Now-former state Rep. Lori Ehrlich filed just such a disclosure in February 2021, when her daughter accepted an unpaid internship with the Supreme Judicial Court.
“I anticipate in this session and in future sessions of the General Court that legislation or other matters relative to the Supreme Judicial Court and/or the Judiciary of the Commonwealth may be considered,” Ehrlich wrote. “I make this disclosure out of an abundance of caution to dispel any appearance of conflict.”
The form provided by the Ethics Commission for making disclosures under §23(b)(3) instructs legislators that they should file their disclosures with either the clerk in their particular chamber or with the Ethics Commission itself.
The instructions for completing that form make clear that the Ethics Commission is eager to offer state employees assistance with understanding their responsibilities under the law. The commission operates an Attorney of the Day hotline and also provides advice upon request by email.
Tristan Smith would also have an alternative to filing disclosures: He could decide that a particular piece of legislation on which his father’s firm had lobbied would have no impact on his constituents in the 8th Essex District and simply refrain from discussing or voting on the bill.

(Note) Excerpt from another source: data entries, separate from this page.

(** C7 (amended).  In the read loops of [main.py] and of
    [simple_backend.py], a frame that decodes to a JSON object whose type
    is not recognized is skipped without any effect and the loop goes on
    with the next frame; a frame that is not well-formed JSON, or that
    decodes to something that is not an object, ends the session: the
    exception is caught, an error is logged, the session is removed from
    the live list, the frames that follow are not read, and nothing is
    sent to any client. *)
Theorem unrecognized_frame_skipped_or_fatal (net : transport) (ws : WebSocket)
        (data : string) (loads : res json) (rest : list Main.received)
        (s : state) :
  let frame := Main.Text data loads in
  let torn_down (e : exn) : outcome unit * state :=
    (Return tt,
     after (with_clients s (remove_first ws (connected_clients s)))
           (teardown_events e ws (connected_clients s))) in
  match treatment_of main_recognizes loads with
  | Answered => True
  | Ignored =>
      Main.serve_loop net ws (frame :: rest) s = Main.serve_loop net ws rest s
  | Fatal e =>
      Main.serve_loop net ws (frame :: rest) s = torn_down e /\
      forall ws', delivered_to ws' (teardown_events e ws (connected_clients s)) = []
  end /\
  match treatment_of simple_recognizes loads with
  | Answered => True
  | Ignored =>
      SimpleBackend.serve_loop net ws (frame :: rest) s
      = SimpleBackend.serve_loop net ws rest s
  | Fatal e =>
      SimpleBackend.serve_loop net ws (frame :: rest) s = torn_down e /\
      forall ws', delivered_to ws' (teardown_events e ws (connected_clients s)) = []
  end.
Proof.
  cbn zeta. unfold treatment_of, main_recognizes, simple_recognizes.
  assert (Hquiet : forall e ws',
             delivered_to ws' (teardown_events e ws (connected_clients s)) = []).
  { intros e ws'. unfold teardown_events.
    destruct e, (mem ws (connected_clients s)); reflexivity. }
  destruct loads as [message_data|e].
  - destruct (Main.get_type message_data) as [type|e] eqn:Ht.
    + split.
      * destruct (Main.is_ping type) eqn:Hp; [exact I|].
        unfold Main.serve_loop, try_except. cbn [Main.read_loop].
        erewrite bind_return by reflexivity.
        erewrite bind_return by (rewrite Ht; reflexivity).
        rewrite Hp. erewrite bind_return by reflexivity. reflexivity.
      * destruct (Main.is_ping type) eqn:Hp; [exact I|].
        destruct (SimpleBackend.is_get_suggestions type) eqn:Hg; [exact I|].
        cbn [orb].
        unfold SimpleBackend.serve_loop, try_except.
        cbn [SimpleBackend.read_loop].
        erewrite bind_return by reflexivity.
        erewrite bind_return by (rewrite Ht; reflexivity).
        rewrite Hp.
        erewrite bind_return.
        2:{ erewrite bind_return by (rewrite Ht; reflexivity).
            rewrite Hg. reflexivity. }
        reflexivity.
    + split; (split; [|apply Hquiet]).
      * unfold Main.serve_loop. apply serve_loop_fatal.
        cbn [Main.read_loop].
        erewrite bind_return by reflexivity.
        erewrite bind_throw by (rewrite Ht; reflexivity). reflexivity.
      * unfold SimpleBackend.serve_loop.
        apply (@serve_loop_fatal ws e).
        cbn [SimpleBackend.read_loop].
        erewrite bind_return by reflexivity.
        erewrite bind_throw by (rewrite Ht; reflexivity). reflexivity.
  - split; (split; [|apply Hquiet]).
    + unfold Main.serve_loop. apply serve_loop_fatal. reflexivity.
    + unfold SimpleBackend.serve_loop. apply (@serve_loop_fatal ws e). reflexivity.
Qed.

(** C7 as stated fails: after a frame that is not JSON the session is
    over, and the ping that follows gets no pong, while the same ping
    alone is answered and leaves the loop waiting for more. *)
Lemma garbage_frame_ends_session :
  let r := Main.serve_loop open_net 1 [garbage_frame; ping_frame] (idle [1; 2]) in
  let r' := Main.serve_loop open_net 1 [ping_frame] (idle [1; 2]) in
  result r = Return tt /\
  connected_clients (final r) = [2] /\
  delivered_to 1 (trace (final r)) = [] /\
  result r' = Suspended /\
  connected_clients (final r') = [1; 2] /\
  delivered_to 1 (trace (final r')) = [pong].
Proof. cbn. repeat split. Qed.


(** C9 (amended).  The session endpoint of [real_backend_fixed.py] tears
    the session down exactly when a receive raises something other than a
    timeout (the client disconnects, or any other error of the read
    loop), whatever its sends do.  The teardown then cancels the
    heartbeat task and the metrics task and only afterwards removes the
    session from the live list: the trace ends with the [finally] block,
    no removal of the session comes before it, no exception escapes and
    neither task is left.  Without such a receive the endpoint stays in
    its read loop, the session registered and both tasks alive.  A
    broadcast, on the other hand, cancels no task: the session that it
    removes because its send failed keeps its two tasks. *)
Theorem teardown_cancels_tasks_before_removal (net : transport) (ws : WebSocket)
        (inbox : list RealBackendFixed.received) (s : state) :
  let r := RealBackendFixed.websocket_endpoint net ws inbox s in
  (exists new,
     trace (final r) = (trace s ++ new)%list /\
     cancelled_before_removed ws new /\
     if ExtraSpec.hangs_up inbox
     then result r = Return tt /\
          (exists before,
              new = (before ++ cleanup_trace ws)%list /\
              ~ In (Removed ws) before) /\
          In (Removed ws) new /\
          ~ In (Heartbeat, ws) (tasks (final r)) /\
          ~ In (Metrics, ws) (tasks (final r)) /\
          connected_clients (final r)
          = remove_first ws (connected_clients s ++ [ws])
     else result r = Suspended /\
          ~ In (Removed ws) new /\
          In ws (connected_clients (final r)) /\
          In (Heartbeat, ws) (tasks (final r)) /\
          In (Metrics, ws) (tasks (final r))) /\
  forall (m : event) (s' : state),
    let rb := RealBackendFixed.broadcast_to_clients net m s' in
    tasks (final rb) = tasks s' /\
    (send_ok net m ws = false -> ~ In ws (connected_clients (final rb))).
Proof.
  cbn zeta. split.
  - rewrite endpoint_setup_run.
    destruct (read_loop_outcome net ws inbox (setup_state net ws s))
      as (evs & Hevs & Hloop).
    destruct (ExtraSpec.hangs_up inbox).
    + destruct Hloop as (e & Hloop).
      destruct (endpoint_handler_run e (after (setup_state net ws s) evs))
        as (level & text & Hh).
      exists ((setup_events net ws ++ evs ++ [Logged level text])
              ++ cleanup_trace ws)%list.
      unfold try_finally, try_except. rewrite Hloop, Hh.
      rewrite cleanup_run
        by (cbn [after setup_state connected_clients]; apply mem_in;
            apply in_or_app; right; now left).
      unfold result, final. cbn [fst snd after setup_state trace
                                 connected_clients tasks].
      assert (Hno : ~ In (Removed ws)
                         (setup_events net ws ++ evs ++ [Logged level text])).
      { intros H. apply in_app_or in H. destruct H as [H|H];
          [revert H; apply setup_has_no_removal|].
        apply in_app_or in H. destruct H as [H|H];
          [revert H; apply sends_are_not_removals; exact Hevs|].
        simpl in H. intuition discriminate. }
      split; [now rewrite <- !app_assoc|].
      split; [now apply cleanup_is_ordered|].
      split; [reflexivity|].
      split; [eexists; split; [reflexivity|exact Hno]|].
      split; [apply in_or_app; right; simpl; auto|].
      split; [apply cleanup_tasks_cancelled|].
      split; [apply cleanup_tasks_cancelled|reflexivity].
    + exists (setup_events net ws ++ evs)%list.
      unfold try_finally, try_except. rewrite Hloop.
      unfold result, final. cbn [fst snd after setup_state trace
                                 connected_clients tasks].
      assert (Hno : ~ In (Removed ws) (setup_events net ws ++ evs)).
      { intros H. apply in_app_or in H. destruct H as [H|H].
        - revert H. apply setup_has_no_removal.
        - revert H. apply sends_are_not_removals. exact Hevs. }
      split; [now rewrite <- app_assoc|].
      split; [now apply no_removal_is_ordered|].
      split; [reflexivity|].
      split; [exact Hno|].
      split; [apply in_or_app; right; now left|].
      split; apply in_or_app; right; simpl; auto.
  - intros m s'. rewrite broadcast_run'.
    unfold final. cbn [snd after with_clients connected_clients tasks].
    split; [reflexivity|].
    intros Hfail H. unfold survivors in H. apply filter_In in H.
    destruct H as [_ H]. congruence.
Qed.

Asked about this issue, a spokesperson for Tristan Smith’s campaign replied by email, “Tristan will do exactly what the law requires and will seek guidance from the House Counsel and State Ethics Commission in that regard.”
The Ethics Commission’s online list of disclosures filed so far in 2022 indicates that, while a number of state senators have taken the Ethics Commission up on its offer to send disclosures directly to the commission, the prevailing practice on the House side is for state representatives to file them with the House clerk.
It was suggested to Marblehead News that state representatives may be acting on advice from House counsel by adopting this practice, but Marblehead News was not immediately able to confirm that the House’s lawyers had provided such guidance.
One other wrinkle that is worth mentioning: While Chapter 268A makes clear that conflict-of-interest disclosures should be made “in a manner which is public in nature,” the Legislature remains exempt from the state’s public records law, a situation that periodically prompts cries for reform.
What that means in this context is that once those disclosure forms are sitting in a file cabinet in the House clerk’s office, you do not have the right to demand a copy be sent to you electronically, as you would with an agency subject to the state’s revamped public records law.
Instead, if you want to review a state representative’s conflict-of-interest law disclosures, you may need to make a trip up to the State House to see them.